I don’t have a dog in this fight, but I will say that AI is absolutely vulnerable to bias, and this has been proven time and again with ChatGPT and other content-scraping AI tools. It’s literally garbage in/garbage out, it can only learn from what it scrapes and the Internet at large is biased, period. Anything built by humans with emotions and opinions is subject to bias, including AI. The difference between a human translator and an AI translator is that the human is perceptive enough to realize they might have projected their own bias or opinion and is capable of correcting themselves, or submitting their work to another human editor for review and correction. Currently there is no AI out there that can self-review like that, because they don’t have the ability to reason, they just copy and paste in an efficient way. It’s why you see warnings everywhere AI is used that implore you to fact check and review the results, because they are often wrong.
https://www.ohchr.org/en/stories/2024/07/racism-and-ai-bias-past-leads-bias-future
https://time.com/5520558/artificial-intelligence-racial-gender-bias/
Quality releases will still use professional translators. Non-quality releases (and Google services) have moved to automatic translation years ago when Google Translate became good enough. I have the language in my Google Account set to Greek, so I know this happened years before ChatGPT.

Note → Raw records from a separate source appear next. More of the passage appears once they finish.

Lemma latency_match_find (test_range : list Z) :
  latency_match test_range
  = find (fun n => Qltb (latency_overhead_at n) 10) test_range.
Proof.
  unfold latency_match. rewrite zip_with_map, map_map.
  apply (first_where_is_find (fun n => Qltb (latency_overhead_at n) 10)).
Qed.

Lemma arange_bounds (start stop : Z) (n : Z) :
  In n (arange start stop 1) -> (start <= n < stop)%Z.
Proof.
  unfold arange. rewrite in_map_iff. intros (i & <- & Hi).
  apply in_seq in Hi. rewrite Z.div_1_r in Hi. lia.
Qed.

(** X10: on tool counts from 0 up to the wrap-around bound the latency
    overhead is under 10 percent exactly from 335 tools on, so the latency
    parity of a range of such counts is its first count that is at least
    335; over the range 5..299 that [print_summary_table] scans there is
    none, and the parity line is never printed. *)
Theorem latency_parity_is_first_count_from_335 (test_range : list Z) :
  Forall (fun n => (0 <= n <= schema_tokens_bound)%Z) test_range ->
  (forall n, In n test_range -> (latency_overhead_at n < 10 <-> (335 <= n)%Z))
  /\ latency_match test_range = find (fun n => (335 <=? n)%Z) test_range
  /\ print_summary_latency_match = None.
Proof.
  intro Hnn. rewrite Forall_forall in Hnn.
  assert (Hfind : forall r,
            (forall n, In n r -> (0 <= n <= schema_tokens_bound)%Z) ->
            latency_match r = find (fun n => (335 <=? n)%Z) r).
  { intros r Hr. rewrite latency_match_find. apply find_ext_in. intros n Hin.
    apply eq_true_iff_eq. rewrite Qltb_lt, Z.leb_le.
    apply latency_close_iff_335. now apply Hr. }
  split; [|split].
  - intros n Hin. apply latency_close_iff_335. now apply Hnn.
  - now apply Hfind.
  - unfold print_summary_latency_match. rewrite Hfind.
    + destruct (find _ _) as [n|] eqn:Hf; [|reflexivity].
      apply find_some in Hf. destruct Hf as [Hin Hge].
      apply arange_bounds in Hin. apply Z.leb_le in Hge. lia.
    + intros n Hin. apply arange_bounds in Hin.
      unfold schema_tokens_bound. lia.
Qed.

Lemma latency_parity_is_first_count_from_335_witness :
  latency_match [5; 300; 335; 400]%Z
  = find (fun n => (335 <=? n)%Z) [5; 300; 335; 400]%Z.
Proof.
  apply (latency_parity_is_first_count_from_335 [5; 300; 335; 400]%Z).
  unfold schema_tokens_bound. repeat (constructor; try lia).
Defined.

Thom, web content and movie subtitles are completely different things. With AI and web content — I’m all with you without any moment of hesitation.

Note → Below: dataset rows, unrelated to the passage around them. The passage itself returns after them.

(** C10. A 401 on the product listing or on the product lookup makes
    [_request] return [None], and the subscripting of that [None] (in
    [list_products], in [create_order]) raises [TypeError].  A run of
    [create_order] that returns a value although a reply was a 401 returns
    [None], and the 401 was the reply to the order submission; a 401 on the
    order submission does make the run return [None]. *)
Theorem C10_unauthorized_before_submission :
  forall (platform : Platform) (self : CoinbaseDCA) (side : Side) (pair : Pair)
         (qs : float) (w : World),
    let run := create_order self side pair qs w in
    (forall (t : Z) (data : option pyval),
        py_int (clock w (clock_reads w)) = Ok t ->
        server w (List.length (sent w)) = Reply UNAUTHORIZED data ->
        fst (_request self GET "products" "" w) = Ok PNone
        /\ fst (list_products self w) = Err TypeError
        /\ fst run = Err TypeError
        /\ sent (snd run) = (sent w ++ [listing_request self t])%list)
    /\ (forall (products : list pyval) (w1 : World) (t : Z) (data : option pyval),
        list_products self w = (Ok products, w1) ->
        py_in (Pair_value pair) products = true ->
        py_int (clock w1 (clock_reads w1)) = Ok t ->
        server w1 (List.length (sent w1)) = Reply UNAUTHORIZED data ->
        fst (get_product self pair w1) = Ok PNone
        /\ fst run = Err TypeError
        /\ sent (snd run) = (sent w1 ++ [product_request self pair t])%list)
    /\ (forall (v : pyval) (i : nat) (data : option pyval),
        fst run = Ok v ->
        (List.length (sent w) <= i < List.length (sent (snd run)))%nat ->
        server w i = Reply UNAUTHORIZED data ->
        v = PNone
        /\ i = S (S (List.length (sent w)))
        /\ exists q, nth_error (sent (snd run)) i = Some q
                     /\ call_of q = ("POST", "/api/v3/brokerage/orders"))
    /\ (forall data : option pyval,
        List.length (sent (snd run)) = (3 + List.length (sent w))%nat ->
        server w (S (S (List.length (sent w)))) = Reply UNAUTHORIZED data ->
        fst run = Ok PNone).
Proof.
  intros platform self side pair qs w run.
  assert (A : forall j v d, answered w j v -> server w j = Reply UNAUTHORIZED d -> False).
  { intros j v d (s & A1 & A2) D. rewrite A1 in D. inversion D; subst s. discriminate. }
  pose proof (order_run_trace self _ _ _ _ _ _ (order_run_intro self side pair qs w))
    as [T _].
  fold run in T.
  refine (conj _ (conj _ (conj _ _))).
  - intros t data Ht Hs. unfold run.
    rewrite create_order_run, list_products_run, _request_run, Ht. cbv zeta.
    rewrite Hs. cbn. auto.
  - intros products w1 t data Hlist Hin Ht Hs. unfold run.
    rewrite create_order_run, Hlist, Hin, get_product_run, _request_run, Ht.
    cbv zeta. rewrite Hs. cbn. auto.
  - intros v i data Hv Hi Hs.
    destruct T as [_ _ _ (e & E)
                  |t1 _ _ (e & E) _
                  |t1 t2 response _ _ _ (e & E) _
                  |t1 t2 response product pa bs _ _ _ _ _ _ (e & E)
                  |t1 t2 t3 response product pa bs A1 A2 _ HS _ L];
      try (rewrite E in Hv; discriminate).
    rewrite HS, length_app in Hi. cbn [List.length] in Hi.
    assert (i = List.length (sent w) \/ i = S (List.length (sent w))
            \/ i = S (S (List.length (sent w)))) as [->|[->| ->]] by lia.
    + exfalso. refine (A _ _ _ _ Hs); eassumption.
    + exfalso. refine (A _ _ _ _ Hs); eassumption.
    + destruct L as [[_ L]|(_ & L & _)]; [exfalso; apply (L _ Hs)|].
      rewrite L in Hv. inversion Hv; subst v.
      split; [reflexivity|split; [reflexivity|]].
      eexists. split.
      * rewrite HS, nth_error_app2 by lia.
        replace (S (S (List.length (sent w))) - List.length (sent w))%nat
          with 2%nat by lia.
        reflexivity.
      * reflexivity.
  - intros data Hlen Hs.
    destruct T as [HS _ _ _
                  |t1 HS _ _ _
                  |t1 t2 response _ HS _ _ _
                  |t1 t2 response product pa bs _ _ _ HS _ _ _
                  |t1 t2 t3 response product pa bs _ _ _ _ _ L];
      try (rewrite HS, ?length_app in Hlen; cbn [List.length] in Hlen; lia).
    destruct L as [[_ L]|(_ & L & _)]; [exfalso; apply (L _ Hs)|exact L].
Qed.

Lemma C10_witness :
  let order srv :=
    @create_order Reference.platform Reference.dca BUY BTC_USD 10
      (Reference.world srv) in
  let second n := match n with
                  | 1%nat => Reply 401 None
                  | _ => Reference.exchange n
                  end in
  let third n := match n with
                 | 2%nat => Reply 401 None
                 | _ => Reference.exchange n
                 end in
  fst (order (fun _ => Reply 401 None)) = Err TypeError
  /\ fst (order second) = Err TypeError
  /\ fst (order third) = Ok PNone.
Proof.
  intros order second third.
  refine (conj _ (conj _ _)).
  - destruct (C10_unauthorized_before_submission Reference.platform Reference.dca
                BUY BTC_USD 10%float (Reference.world (fun _ => Reply 401 None)))
      as (H & _).
    destruct (H 1700000000 None eq_refl eq_refl) as (_ & _ & H' & _). exact H'.
  - destruct (C10_unauthorized_before_submission Reference.platform Reference.dca
                BUY BTC_USD 10%float (Reference.world second))
      as (_ & H & _).
    destruct (H [PStr "BTC-USD"; PStr "ETH-USD"]
                (snd (@list_products Reference.platform Reference.dca
                        (Reference.world second)))
                1700000000 None eq_refl eq_refl eq_refl eq_refl)
      as (_ & H' & _).
    exact H'.
  - destruct (C10_unauthorized_before_submission Reference.platform Reference.dca
                BUY BTC_USD 10%float (Reference.world third))
      as (_ & _ & H3 & H4).
    pose proof (H4 None eq_refl eq_refl) as R.
    destruct (H3 PNone 2%nat None R) as (_ & _ & q & _ & _).
    + vm_compute. split; [apply le_0_n|apply le_n].
    + reflexivity.
    + exact R.
Defined.

(** * Further properties of the program *)

(** ** What a failed assertion leaves behind *)

Section Aborts.

Context {platform : Platform}.
Variable self : CoinbaseDCA.

Lemma request_draws_nothing (method : HTTPMethod) (resource body : string)
    (w : World) :
  urandom_reads (snd (_request self method resource body w)) = urandom_reads w.
Proof.
  destruct (request_run_effects self _ _ _ _ _ _
              (request_run_intro self method resource body w))
    as (_ & _ & _ & H & _).
  exact H.
Qed.

Lemma assertion_draws_nothing (side : Side) (pair : Pair) (qs : float) (w : World)
    (a : assertion) :
  fst (create_order self side pair qs w) = Err (AssertionError a) ->
  urandom_reads (snd (create_order self side pair qs w)) = urandom_reads w.
Proof.
  rewrite create_order_run, list_products_run.
  pose proof (request_draws_nothing GET "products" "" w) as U1.
  destruct (_request self GET "products" "" w) as [[response|e] w1];
    cbn [fst snd] in *; [|auto].
  destruct (listing_ids response) as [products|e]; cbn [fst snd]; [|auto].
  destruct (py_in (Pair_value pair) products); cbn [fst snd]; [|auto].
  rewrite get_product_run.
  pose proof (request_draws_nothing GET ("products/" ++ Pair_value pair) "" w1) as U2.
  destruct (_request self GET ("products/" ++ Pair_value pair) "" w1)
    as [[product|e] w2]; cbn [fst snd] in *; [|intros _; congruence].
  destruct (order_checks side qs product) as [[pa bs]|e]; cbn [fst snd];
    [|intros _; congruence].
  intros H. apply _request_raises with (a := a) in H. congruence.
Qed.

End Aborts.

(** X1. When [create_order] ends in an [AssertionError], whichever assertion
    failed, it has sent at most two requests, all of them GET: no order went
    out.  Nothing was printed and no identifier was drawn. *)
Theorem X1_assertion_sends_no_order :
  forall (platform : Platform) (self : CoinbaseDCA) (side : Side) (pair : Pair)
         (qs : float) (w : World) (a : assertion),
    fst (create_order self side pair qs w) = Err (AssertionError a) ->
    let w' := snd (create_order self side pair qs w) in
    (exists l : list HTTPRequest,
        sent w' = (sent w ++ l)%list
        /\ (List.length l <= 2)%nat
        /\ Forall (fun q => req_method q = "GET") l)
    /\ stdout w' = stdout w
    /\ urandom_reads w' = urandom_reads w.
Proof.
  intros platform self side pair qs w a H w'.
  pose proof (assertion_draws_nothing self side pair qs w a H) as U.
  fold w' in U.
  destruct (order_run_trace self _ _ _ _ _ _ (order_run_intro self side pair qs w))
    as [T _].
  fold w' in T. rewrite H in T.
  destruct T as [HS HO _ _
                |t1 HS _ _ L
                |t1 t2 response _ HS _ _ L
                |t1 t2 response product pa bs _ _ _ _ U' _ _
                |t1 t2 t3 response product pa bs _ _ _ _ U' _];
    try (rewrite U in U'; exfalso; lia).
  - split; [|auto]. exists []. rewrite app_nil_r.
    split; [exact HS|split; [cbn; lia|constructor]].
  - split; [|split; [|exact U]].
    + eexists. split; [exact HS|split; [cbn; lia|]].
      repeat constructor.
    + destruct L as [[L _]|(_ & L & _)]; [exact L|discriminate].
  - split; [|split; [|exact U]].
    + eexists. split; [exact HS|split; [cbn; lia|]].
      repeat constructor.
    + destruct L as [[L _]|(_ & L & _)]; [exact L|discriminate].
Qed.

But VLC and movie subtitles… just imagine recent example (I’m european not american, just for the background) I’m learning spanish, I’m good enough to listen to podcasts or radio where people tend to move more clearly and distinctly. But with *some* movies where there are absolutely no subtitles provided on DVD (speaking of older movies) with fast speaking, I’m just struggling, so such kind of automatic AI subtitles would really be helpful. Even if lousy – my mind is flexible enough to compensate 😀
And mind you – even before you say anything – we are talking here about the cases where I don’t expect anyone (even non-professional!) creating the subtitles for some old niche movies.
On Windows I’ve never had a reason to use anything other than MPC-HC (actively maintained by clsid2). Old school interface, intuitive controls, can fetch subtitles from Podnapisi or OpenSubtitles, no plugins required. The GOAT.

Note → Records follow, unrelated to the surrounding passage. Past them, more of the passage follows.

(** The counter moves by one exactly on the arrivals the loop takes for
    new requests. *)
Lemma iter_result_num_rcvd l a x w t l' d :
  vec_at (tokens l) (ar_idx a) = Some t ->
  iter_result BAD args hw l a x w t l' d ->
  num_rcvd l' = num_rcvd l + (if is_request l a then 1 else 0).
Proof.
  intros Ht R. unfold is_request. rewrite Ht.
  destruct R as [Hs | Hs Hq Ho | it (Hs & _ & Ho & Hq & Hn) Hf
                | idx wk ((Hs & _ & Ho & Hq & Hn) & Hf & Hi) Hsp Hp Hw
                | ((Hs & _ & Ho & Hq & Hn) & Hf & Hi) Hsp Hp
                | ((Hs & _ & Ho & Hq & Hn) & Hf & Hi) Hsp Hp
                | ((Hs & _ & Ho & Hq & Hn) & Hf & Hi) Hsp Hp Hr
                | ((Hs & _ & Ho & Hq & Hn) & Hf & Hi) Hsp Hp Hr ];
    cbn [num_rcvd with_tokens].
  all: try (assert (Hq' : (tk_qd t =? lqd l) = false) by (now apply Z.eqb_neq)).
  - assert ((ar_status a =? 0) = false) as ->
      by (apply Z.eqb_neq; unfold ECONNRESET, ECONNABORTED in Hs; lia).
    cbn. lia.
  - rewrite Hs, Hq, (Z.eqb_refl (lqd l)). cbn. lia.
  - rewrite Hs, Hq', Hf. cbn. lia.
  - rewrite Hs, Hq', Hf. cbn. lia.
  - rewrite Hs, Hq', Hf. reflexivity.
  - rewrite Hs, Hq', Hf. reflexivity.
  - rewrite Hs, Hq', Hf. reflexivity.
  - rewrite Hs, Hq', Hf. reflexivity.
Qed.

Lemma waits_at_counter k healthy l w :
  waits_at BAD args hw k healthy l w -> num_rcvd l = Z.of_nat k.
Proof.
  induction 1 as [w l w' Hs | k healthy l w a x l' w' _ IH Hi].
  - rewrite tcp_setup_done in Hs. now injection Hs as <- <-.
  - destruct (tcp_work_iter_inv BAD args hw l a x w l' w' Hi) as (t & Ht & R).
    rewrite (iter_result_num_rcvd _ _ _ _ _ _ _ Ht R), IH.
    destruct (is_request l a); lia.
Qed.

Lemma waits_at_accepts k l w :
  waits_at BAD args hw k true l w ->
  outstanding_accepts (lqd l) (tokens l) = 1%nat.
Proof.
  remember true as healthy eqn:Hh. intros H. revert Hh.
  induction H as [w l w' Hs | k healthy l w a x l' w' _ IH Hi]; intros Hh.
  - rewrite tcp_setup_done in Hs. injection Hs as <- <-.
    cbn. rewrite Z.eqb_refl. reflexivity.
  - apply andb_true_iff in Hh as [-> He].
    apply negb_true_iff in He.
    destruct (tcp_work_iter_inv BAD args hw l a x w l' w' Hi) as (t & Ht & R).
    rewrite (iter_result_lqd _ _ _ _ _ _ _ R).
    rewrite (iter_result_accepts _ _ _ _ _ _ _ Ht He R). now apply IH.
Qed.

(** The success path: setup submits one accept on the listening
    descriptor; at every wait reached while no error completion hit the
    listening descriptor exactly one accept is outstanding on it, and a
    successful accept completion there removes its token, submits the
    first pop on the new connection and exactly one fresh accept on the
    listening descriptor. *)
Lemma accept_completion_rearms :
  (forall w, exists l w',
     tcp_setup args w = Done l w' /\
     accepts (since w w') = [lqd l] /\
     waits_at BAD args hw 0 true l w') /\
  (forall k l w,
     waits_at BAD args hw k true l w ->
     outstanding_accepts (lqd l) (tokens l) = 1%nat /\
     forall a x t,
       ar_status a = 0 ->
       vec_at (tokens l) (ar_idx a) = Some t ->
       tk_qd t = lqd l -> tk_op t = DMTR_OPC_ACCEPT ->
       exists l' w',
         tcp_work_iter BAD args hw l a x w = Done l' w' /\
         accepts (since w w') = [lqd l] /\
         tokens l' = vec_erase (tokens l) (ar_idx a) ++
                     [tok0 w DMTR_OPC_POP (ar_ares_qd a);
                      tok1 w DMTR_OPC_ACCEPT (lqd l)] /\
         waits_at BAD args hw k true l' w').
Proof.
  split.
  - intros w. eexists _, _. split; [apply tcp_setup_done|].
    split; [delta; reflexivity|].
    apply waits_setup with w. apply tcp_setup_done.
  - intros k l w Hw. split; [now apply waits_at_accepts with k w|].
    intros a x t Hs Ht Hq Ho.
    destruct (tcp_work_iter_run BAD args hw l a x w t _ _ Ht
                (it_accept _ _ _ _ _ _ _ _ Hs Hq Ho)) as (w' & E & D).
    eexists _, w'. split; [exact E|]. rewrite D.
    split; [reflexivity|]. split; [reflexivity|].
    pose proof (waits_iter BAD args hw k true l w a x _ w' Hw E) as W.
    rewrite (is_request_listener l a t Ht Hq) in W.
    rewrite (listener_error_ok l a Hs) in W. exact W.
Qed.

(** With no accept outstanding on the listening descriptor, an iteration
    leaves none outstanding: an accept is submitted only when an accept
    completes. *)
Lemma iter_keeps_no_accept l a x w l' w' :
  tcp_work_iter BAD args hw l a x w = Done l' w' ->
  outstanding_accepts (lqd l) (tokens l) = 0%nat ->
  lqd l' = lqd l /\ outstanding_accepts (lqd l') (tokens l') = 0%nat.
Proof.
  intros Hi H0.
  destruct (tcp_work_iter_inv BAD args hw l a x w l' w' Hi) as (t & Ht & R).
  rewrite (iter_result_lqd _ _ _ _ _ _ _ R). split; [reflexivity|].
  destruct (listener_error l a) eqn:He.
  - pose proof (outstanding_accepts_erase (lqd l) _ _ _ Ht) as E.
    rewrite H0 in E.
    unfold listener_error in He.
    apply andb_true_iff in He as [Hs _]. apply negb_true_iff, Z.eqb_neq in Hs.
    destruct R as [_ | Hs0 Hq Ho | it (Hs0 & _) Hf
                  | idx wk ((Hs0 & _) & _) Hsp Hp Hw
                  | ((Hs0 & _) & _) Hsp Hp | ((Hs0 & _) & _) Hsp Hp
                  | ((Hs0 & _) & _) Hsp Hp Hr | ((Hs0 & _) & _) Hsp Hp Hr ];
      try contradiction.
    cbn [tokens with_tokens]. lia.
  - rewrite (iter_result_accepts _ _ _ _ _ _ _ Ht He R). exact H0.
Qed.

Lemma loop_keeps_no_accept input : forall l w l' w',
  tcp_loop BAD args hw input l w = Done l' w' ->
  outstanding_accepts (lqd l) (tokens l) = 0%nat ->
  lqd l' = lqd l /\ outstanding_accepts (lqd l') (tokens l') = 0%nat.
Proof.
  induction input as [|[a x] rest IH]; intros l w l' w' H H0; cbn in H.
  - injection H as <- <-. now split.
  - unfold bind in H.
    destruct (tcp_work_iter BAD args hw l a x w) as [l1 w1| | | |] eqn:E;
      try discriminate H.
    destruct (iter_keeps_no_accept _ _ _ _ _ _ E H0) as [Hq H1].
    destruct (IH _ _ _ _ H H1) as [Hq' H2]. split; [congruence | exact H2].
Qed.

Interest rates (the price of money) have been too low/cheap for too long. A lot of businesses were created that can’t exist in a higher interest rate environment. We are now seeing those businesses get caught out with no revenue and they are rushing to automate and cut costs, or jack up prices and try to gouge their way out of it. This is another symptom of this. Enshitifcation is another symptom of this. The market is broken and it will reset to a new equilibrium but the process is going to be painful, I expect ~50% of software companies are going to go bust. AI isn’t living up to the hype, at some point the market will catch up. Engineers already know.
I see this as positive news tbh. A Lot of content isn’t, and never will be translated. And this gives a “good enough” option for those who need it.
An example I might use this for is sports streams, where the commentary isn’t always in my language of choice.
I recently watched a rugby game between Georgia and Japan, but it wasn’t available with commentary from any of the 3 languages I can speak/understand. This would allow me to get an idea of what the commentary team were saying!
This is the dumbest article I’ve read this year.
This seems to me to be the precise thing that technology is good for. Taking something that was once super expensive and making it accessible to all. I don’t think anyone suggests that it should be used to translate Harry Potter, but it can certainly be useful to to transcribe and translate the odd video that no one works ever pay for a translation for.
Heck, it can even be a good tool for a professional transcriber and translator to generate a reasonable first draft, making even professional transcription and translation cheaper.
What’s the world coming to if a tech site can no longer celebrate a new technology?